Gitflow¶
Outlines a reasonable git flow when doing development with the team.
Workflow¶
We use a branching workflow with rebasing to keep the commit log uniform across all our branches:
- create new branch
- commit changes to branch & push them to origin
- rebase regularly onto
master
- force push to overwrite
origin/new-branch
- open pull request
Feature Branches¶
Working with creating new branches for features or fixes:
master~$ git pull -r
master~$ git checkout -b new-branch
new-branch~$ # do what you need to make changes to new-branch
new-branch~$ git add -A # alternatively you can add specific files
new-branch~$ git commit -m "a description of some changes to my branch"

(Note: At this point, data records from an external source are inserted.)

(** Creating the state of a new subset [C] keeps the invariant. *)
Lemma dfa_wf_add w C :
  dfa_wf w → C ∉ nfa_states <$> dfa_states w → C ⊆ X → eps_closed h C →
  dfa_reachable h nfa alphabet C →
  dfa_wf (mkD (dfa_states w
                 ++ [mkDFAState (dfa_counter w) C ∅
                                (bool_decide (accept nfa ∈ C))])
              (dfa_counter w :: unmarked w) (S (dfa_counter w))).
Proof.
  intros Hwf Hnew HC Hcl Hreach. destruct Hwf. split; simpl.
  - intros k d Hk. apply lookup_app_Some in Hk as [Hk|[Hlen Hk]].
    + by apply wf_ids0.
    + destruct (k - length (dfa_states w)) as [|n] eqn:E; simpl in Hk; [|done].
      injection Hk as <-. simpl. lia.
  - rewrite length_app. simpl. lia.
  - rewrite fmap_app. apply NoDup_app. split; [done|]. split.
    + intros T HT HT'. simpl in HT'. apply list_elem_of_singleton in HT'.
      by subst.
    + simpl. apply NoDup_singleton.
  - intros d Hd. apply elem_of_app in Hd as [Hd|Hd]; [by apply wf_sub0|].
    apply list_elem_of_singleton in Hd as ->. done.
  - intros d Hd. apply elem_of_app in Hd as [Hd|Hd]; [by apply wf_accept0|].
    apply list_elem_of_singleton in Hd as ->. done.
  - intros d Hd. apply elem_of_app in Hd as [Hd|Hd]; [by apply wf_closed0|].
    apply list_elem_of_singleton in Hd as ->. done.
  - destruct wf_start0 as (d & Hhead & Hd). exists d. split; [|done].
    destruct (dfa_states w); simpl in *; done.
  - intros d c j Hd Hj. apply elem_of_app in Hd as [Hd|Hd].
    + destruct (wf_trans0 d c j Hd Hj) as (Hc & d' & Hd' & Hid & Hcl').
      split; [done|]. exists d'. split; [|done].
      apply elem_of_app. by left.
    + apply list_elem_of_singleton in Hd as ->. simpl in Hj.
      by rewrite lookup_empty in Hj.
  - intros i Hi. apply elem_of_cons in Hi as [->|Hi].
    + eexists. split; [apply elem_of_app; right; apply list_elem_of_singleton; done|].
      done.
    + destruct (wf_unmarked0 i Hi) as (d & Hd & Hid).
      exists d. split; [|done]. apply elem_of_app. by left.
  - intros d Hd. apply elem_of_app in Hd as [Hd|Hd]; [by apply wf_reach0|].
    apply list_elem_of_singleton in Hd as ->. done.
Qed.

new-branch~$ git push -u origin new-branch # further changes can be pushed with just 'git push'
Rebasing¶
Keep commits small and rebase often so that conflicts will be easier to resolve:
new-branch~$ git fetch
new-branch~$ git rebase origin/master
new-branch~$ # resolve conflicts during rebase
new-branch~$ git push origin new-branch --force # force push to overwrite origin with rebased version
Pull Requests¶
- When your branch is ready to be reviewed by others you can create a pull request.
- Make sure you have latest
master
branch changes rebased into your working branch - Push your branch up to the remote with
git push origin new-branch
- Create a pull request via the Github interface wtih
master
as the base branch. - Fill out details on what was changed, any setup needed to review/test code, and assign appropriate labels and a person to review.